In its primary forms, the alar rim is related to congenital cartilaginous and/or cutaneous deficiency or to the particular conformation and positioning of the lateral crura. More often, it is the outcome of previous rhinoplasty surgery with excessive removal of the alar cartilage and/or vestibular skin. The outcome of an aggressive surgery on the alar cartilage and adjoining skin, together with excessive resection, usually brings about weakening of the cartilage that ends up retracting upwards, causing exposure and alteration of the alar-columellar unit 1.

In addition to provoking severe aesthetic problems, alar retraction associated with overresection or malpositioning of the lateral crura may also be responsible for functional problems related to the collapse of the external nasal valve. Several classifications of alar rim retraction have been proposed, hence the altered relationship between the alar rim and the long axis of the nostril. The most well-known and universally accepted classifications are Gunter’s for the lateral view 2, which defines discrepancies in the alar-columellar relationship, and Kim’s for the frontal view 3. In these classifications, the authors distinguish alar retraction in medial, central and lateral, depending on whether the retraction affects the most medial portion of the alar rim (alar notching), the midpoint or the alar base. The techniques which involve correction of alar retraction are even more numerous.

Alar contour graft or alar rim graft is a commonly used graft which allows correction of mild cases of alar retraction. When this deformity is caused by the weakness of the soft triangle, due to malpositioning of the lateral crura, it is appropriate to correct this conformation of the alar rim through caudal repositioning of the lateral crura associated or not to the lateral crural strut graft which depends on the integrity of the cartilage. The alar spreader graft and the upper lateral-alar interposition graft may be useful, but can often have the secondary effect of creating a bulk on the tip of the nose in the central or lateral portion respectively. In the most serious cases of alar retraction, the most appropriate solution is represented by a composite graft harvested from the cymba concha 4.

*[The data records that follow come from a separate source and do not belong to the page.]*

(* ===== verification/Fuzz.v ===== *)
(** * Fuzz: the differential fuzzer ([crates/differential])

    [differential/src/prng.rs], [generate.rs], [case.rs], [templates.rs], [oracle.rs], [fuzz.rs]
    and the arguments of [main.rs]: a generator of spends, each a function of one word, which are
    put to [verify_input] and to Bitcoin Core's own library, and the report of a run.

    A generator is a function of the state of the [Prng], written in a state monad over
    outcomes.  The signing half of [secp256k1] and [rust-bitcoin] and Core's library are fields of
    two classes. *)
From Stdlib Require Import String Ascii.
From S2P Require Import Prelude Bitcoin Flags Params Sighash SighashProofs Checker Verify VerifyProofs VerifySafety.

(** ** Generators

    [Err k] stands for the one panic that is a matter of luck: [Key::random] has drawn thirty-two
    bytes [k] that are not a secret key. *)
Definition Gen (A : Type) : Type := Z -> outcome bytes (A * Z).

#[global] Instance gen_ret : MRet Gen := fun A a state => Ok (a, state).
#[global] Instance gen_bind : MBind Gen := fun A B f m state => '(a, state) ← m state; f a state.

Definition pure {A} (m : outcome bytes A) : Gen A := fun state => a ← m; Ok (a, state).
Definition ensure (b : bool) : Gen unit := pure (assert_ b).

(** [(0..n).map(|_| ..).collect()]. *)
Fixpoint repeatG {A} (n : nat) (m : Gen A) : Gen (list A) :=
  match n with
  | O => mret []
  | S n => a ← m; l ← repeatG n m; mret (a :: l)
  end.

(** [for _ in 0..n { .. }] over an accumulator. *)
Fixpoint iterG {A} (n : nat) (f : A -> Gen A) (a : A) : Gen A :=
  match n with O => mret a | S n => a ← f a; iterG n f a end.

(** [for x in xs { .. }] over an accumulator. *)
Fixpoint foldG {A B} (f : A -> B -> Gen A) (a : A) (xs : list B) : Gen A :=
  match xs with [] => mret a | x :: xs => a ← f a x; foldG f a xs end.

Module Prng.
Definition new (seed : Z) : Z := seed.

Definition next_u64 : Gen Z := fun state =>
  let state := (state + 0x9E3779B97F4A7C15) mod 2 ^ 64 in
  let z := state in
  let z := (Z.lxor z (Z.shiftr z 30) * 0xBF58476D1CE4E5B9) mod 2 ^ 64 in
  let z := (Z.lxor z (Z.shiftr z 27) * 0x94D049BB133111EB) mod 2 ^ 64 in
  Ok (Z.lxor z (Z.shiftr z 31), state).

Definition next_u32 : Gen Z := word ← next_u64; pure (expect (try_from u32_max (Z.shiftr word 32))).

Definition next_u8 : Gen byte :=
  word ← next_u64; value ← pure (expect (try_from 255 (Z.shiftr word 56))); mret (zb value).

Definition below (bound : Z) : Gen Z :=
  ensure (0 <? bound);;
  word ← next_u64;
  let value := word mod bound in
  ensure (value <? bound);;
  mret value.

(** A [usize] has sixty-four bits. *)
Definition below_usize (bound : Z) : Gen Z := below bound.

Definition chance (numerator denominator : Z) : Gen bool :=
  ensure (numerator <=? denominator);;
  value ← below denominator;
  mret (value <? numerator).

Definition pick {A} (items : list A) : Gen A :=
  ensure (negb (len items =? 0));;
  index ← below_usize (len items);
  pure (expect (get items index)).

(** [bytes]; a [Vec] of [n] bytes. *)
Definition draw_bytes (n : Z) : Gen bytes :=
  drawn ← repeatG (Z.to_nat n) next_u8;
  ensure (len drawn =? n);;
  mret drawn.

Definition bytes_32 : Gen bytes := draw_bytes 32.
End Prng.

(** ** Cases ([case.rs]) *)

Definition SCRIPT_LEN_MAX : Z := 12000.
Definition WITNESS_ITEMS_MAX : Z := 64.
Definition MAX_MONEY : Z := 21000000 * 100000000.

Record Case := mkCase {
  case_flags : ScriptFlags.ScriptFlags;
  case_script_pubkey : bytes;
  case_amount : Z;
  case_script_sig : bytes;
  case_witness : list bytes;
}.

(** ** Unstructured cases ([generate.rs]) *)

Section generate.
Context `{Hashes}.

Definition OPS_MAX : Z := 48.
Definition PUSH_LEN_MAX : Z := 600.

Definition FLAGS : list ScriptFlags.ScriptFlags :=
  [ScriptFlags.P2SH; ScriptFlags.DERSIG; ScriptFlags.NULLDUMMY; ScriptFlags.CHECKLOCKTIMEVERIFY;
   ScriptFlags.CHECKSEQUENCEVERIFY; ScriptFlags.WITNESS; ScriptFlags.TAPROOT].

Definition FLOW_OPCODES : list Z := [0x63; 0x64; 0x67; 0x68; 0x69; 0x63; 0x64; 0x68].
Definition HASH_OPCODES : list Z := [0xa6; 0xa7; 0xa8; 0xa9; 0xaa].
Definition SIGNATURE_OPCODES : list Z := [0xac; 0xad; 0xae; 0xaf; 0xab; 0xba; 0xb1; 0xb2].
Definition PLAIN_OPCODES : list Z :=
  [0x61; 0x6b; 0x6c; 0x6d; 0x6e; 0x6f; 0x70; 0x71; 0x72; 0x73; 0x74; 0x75; 0x76; 0x77; 0x78; 0x79;
   0x7a; 0x7b; 0x7c; 0x7d; 0x82; 0x87; 0x88; 0x8b; 0x8c; 0x8f; 0x90; 0x91; 0x92; 0x93; 0x94; 0x9a;
   0x9b; 0x9c; 0x9d; 0x9e; 0x9f; 0xa0; 0xa1; 0xa2; 0xa3; 0xa4; 0xa5; 0xb0; 0xb3; 0xb4; 0xb5; 0xb6;
   0xb7; 0xb8; 0xb9; 0x87; 0x88; 0x76; 0x75].

Definition honour_implications {E} (flags : ScriptFlags.ScriptFlags) : outcome E ScriptFlags.ScriptFlags :=
  let trimmed := flags in
  let trimmed := if negb (ScriptFlags.contains trimmed ScriptFlags.P2SH)
                 then ScriptFlags.difference trimmed ScriptFlags.WITNESS else trimmed in
  let trimmed := if negb (ScriptFlags.contains trimmed ScriptFlags.WITNESS)
                 then ScriptFlags.difference trimmed ScriptFlags.TAPROOT else trimmed in
  assert_ (ScriptFlags.is_subset_of trimmed flags);;
  Ok trimmed.

Definition random_flags : Gen ScriptFlags.ScriptFlags :=
  all ← Prng.chance 1 4;
  if (all : bool) then mret ScriptFlags.MANDATORY
  else
    flags ← foldG (fun flags flag =>
      take ← Prng.chance 1 2; mret (if (take : bool) then ScriptFlags.union flags flag else flags))
      ScriptFlags.NONE FLAGS;
    pure (honour_implications flags).

Definition push_data {E} (script data : bytes) : outcome E bytes :=
  assert_ (len data <=? 65535);;
  let n := len data in
  if n =? 0 then Ok (script ++ [x00] ++ data)
  else if n <=? 75 then Ok (script ++ [zb n] ++ data)
  else if n <=? 255 then Ok (script ++ [x4c; zb n] ++ data)
  else Ok (script ++ [x4d] ++ le_bytes 2 n ++ data).

Definition random_op (pool : list bytes) (script : bytes) : Gen bytes :=
  class ← Prng.below 32;
  if class <=? 6 then
    n ← Prng.below_usize 76;
    data ← Prng.draw_bytes n;
    pure (push_data script data)
  else if class =? 7 then
    edge ← Prng.chance 1 4;
    n ← if (edge : bool) then Prng.pick [519; 520; 521; PUSH_LEN_MAX] else Prng.below_usize (PUSH_LEN_MAX + 1);
    data ← Prng.draw_bytes n;
    pure (push_data script data)
  else if class <=? 9 then
    if len pool =? 0 then mret (script ++ [x51])
    else item ← Prng.pick pool; pure (push_data script item)
  else if class <=? 12 then op ← Prng.pick [0x00; 0x4f; 0x51; 0x52; 0x53; 0x60]; mret (script ++ [zb op])
  else if class <=? 16 then op ← Prng.pick FLOW_OPCODES; mret (script ++ [zb op])
  else if class <=? 19 then op ← Prng.pick HASH_OPCODES; mret (script ++ [zb op])
  else if class <=? 23 then op ← Prng.pick SIGNATURE_OPCODES; mret (script ++ [zb op])
  else if class <=? 28 then op ← Prng.pick PLAIN_OPCODES; mret (script ++ [zb op])
  else op ← Prng.next_u8; mret (script ++ [op]).

Definition random_script (ops_max : Z) (pool : list bytes) : Gen bytes :=
  ensure (ops_max <=? OPS_MAX);;
  op_count ← Prng.below_usize (ops_max + 1);
  iterG (Z.to_nat op_count) (random_op pool) [].

(** The length and the header of the operation at [position]; [None] ends the walk. *)
Definition push_header (script : bytes) (position : Z) (opcode : byte) : option (Z * Z) :=
  let byte_at i := match get script i with Some b => bz b | None => 0 end in
  let op := bz opcode in
  if (0x01 <=? op) && (op <=? 0x4b) then Some (op, 1)
  else if op =? 0x4c then Some (byte_at (position + 1), 2)
  else if op =? 0x4d then Some (byte_at (position + 1) + 256 * byte_at (position + 2), 3)
  else if op =? 0x4e then None
  else Some (0, 1).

In this study, we describe, propose and analyze the function, method and aesthetic impact of the lateral crural extention graft (LCEG), which enables the caudal extension of the lateral crura of the alar cartilage to improve the morphology and stability of the alar rim.

Materials and methods

We have analysed pre-, post- and intraoperative photos of all patients who underwent a primary or revision septorhinoplasty surgery in the three-year period from 2015-2017. A total of 310 patients were treated. The mean follow-up period was 17 months (range, 12-23 months). Forty-seven patients whose preoperative photos presented an alar retraction greater than 2 mm in frontal or lateral projection were selected and the retraction was determined based on the classifications of Kim 3 for frontal view and Gunter 2 for profile view.

All patients underwent septorhinoplasty with the open technique and in all cases an alar extention graft was bilaterally grafted (Fig. 1).

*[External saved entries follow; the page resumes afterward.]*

(* ===== verification/Corpus.v ===== *)
(** * Corpus: Core's script assets ([crates/differential])

    [differential/src/json.rs] and [differential/src/assets.rs]: the reader of JSON values and the
    replay of [script_assets_test.json], one record at a time, under every combination of the
    consensus flags.  A [String] is its bytes.  Hexadecimal and the consensus decoding of
    transactions are [rust-bitcoin]'s. *)
From Stdlib Require Import String Ascii.
From S2P Require Import Prelude Bitcoin Flags Params Sighash SighashProofs Checker Verify VerifyProofs VerifySafety Fuzz.

(** ** [json.rs] *)

(** A literal of the source as bytes. *)
Fixpoint text (s : string) : bytes :=
  match s with EmptyString => [] | String c s => Ascii.byte_of_ascii c :: text s end.

Inductive Json :=
| Str (s : bytes)
| Number (z : Z)
| Bool (b : bool)
| Null
| Array (items : list Json)
| Object (fields : list (bytes * Json)).

Inductive Frame :=
| FArray (items : list Json)
| FObject (fields : list (bytes * Json)) (key : option bytes).

(** [str::from_utf8]. *)
Definition byte_within (lo hi : Z) (b : byte) : bool := (lo <=? bz b) && (bz b <=? hi).
Fixpoint utf8 (l : bytes) : bool :=
  match l with
  | [] => true
  | b0 :: l1 =>
      if byte_within 0 0x7f b0 then utf8 l1
      else match l1 with
      | [] => false
      | b1 :: l2 =>
          if byte_within 0xc2 0xdf b0 then byte_within 0x80 0xbf b1 && utf8 l2
          else match l2 with
          | [] => false
          | b2 :: l3 =>
              if byte_within 0xe0 0xef b0 then
                (if byte_within 0xe0 0xe0 b0 then byte_within 0xa0 0xbf b1
                 else if byte_within 0xed 0xed b0 then byte_within 0x80 0x9f b1 else byte_within 0x80 0xbf b1) &&
                byte_within 0x80 0xbf b2 && utf8 l3
              else match l3 with
              | [] => false
              | b3 :: l4 =>
                  byte_within 0xf0 0xf4 b0 &&
                  (if byte_within 0xf0 0xf0 b0 then byte_within 0x90 0xbf b1
                   else if byte_within 0xf4 0xf4 b0 then byte_within 0x80 0x8f b1 else byte_within 0x80 0xbf b1) &&
                  byte_within 0x80 0xbf b2 && byte_within 0x80 0xbf b3 && utf8 l4
              end
          end
      end
  end.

Photographs were taken in classic poses with a Canon EOS 60D digital single-lens reflex camera with a 105-mm macro lens. Postoperative photos with a minimum follow-up period of 12 months were compared with preoperative photos by measuring improvement of alar retraction in millimeters. Pre- and postoperative photographs were compared digitally by overlapping tragus and the external cantus in order to have a reliable comparison in measurements. Data on surgical technique, which were applied to individual cases and adapted with respect to the entity of the deformity to be corrected, were extracted from the worksheet on the surgical maneuvers performed and attached to medical records and intraoperative photos. Through a patient survey, based on a VAS scale (with scores from 0 to 100), patient satisfaction was evaluated and was categorised into three groups: very satisfied (VAS score range 90-100), satisfied (VAS score 50-89) and unsatisfied (VAS score less than 50).

Surgical technique

By using an open approach, an incision closer to the alar rim is made rather than making it along the caudal border of the alar cartilage. After exposing the cartilages of the tip, a sufficient amount of vestibular skin is dissected in the caudal portion, creating a large pocket inside the alar cutaneous margin. During this phase, particular care must be taken in the dissection of the area with maximal retraction since it must be well detached to allow subsequent extension by the graft.

In fact, before dissection the skin in this region, especially in revision rhinoplasty, is firm and tightly adherent and does not enable positioning of the extension graft. Next, depending on the lateral crura, the graft is made and can be harvested from the cephalic border of the alar cartilage, especially in primary cases or from the cymba concha in revision rhinoplasty. In particular, the cavum conchae, having a slight natural concavity, lends itself as an ideal donor site for reconstructing the ala.

The graft, which should be at least 6 mm wide, is then placed at the level of the caudal margin of the lateral crus with a 2 mm overlap to allow stabilisation of the same through mattress sutures in PDS 6.0. The overlapping and mattress sutures ensure greater graft stability together with a greater ability to stretch the retracted ala compared to edge-to-edge sutures. Finally, the graft is inserted into the mucocutaneous pocket created in the alar margin and the vestibular skin is sutured with rapid 5-0 Vicryl, which should not be too tight.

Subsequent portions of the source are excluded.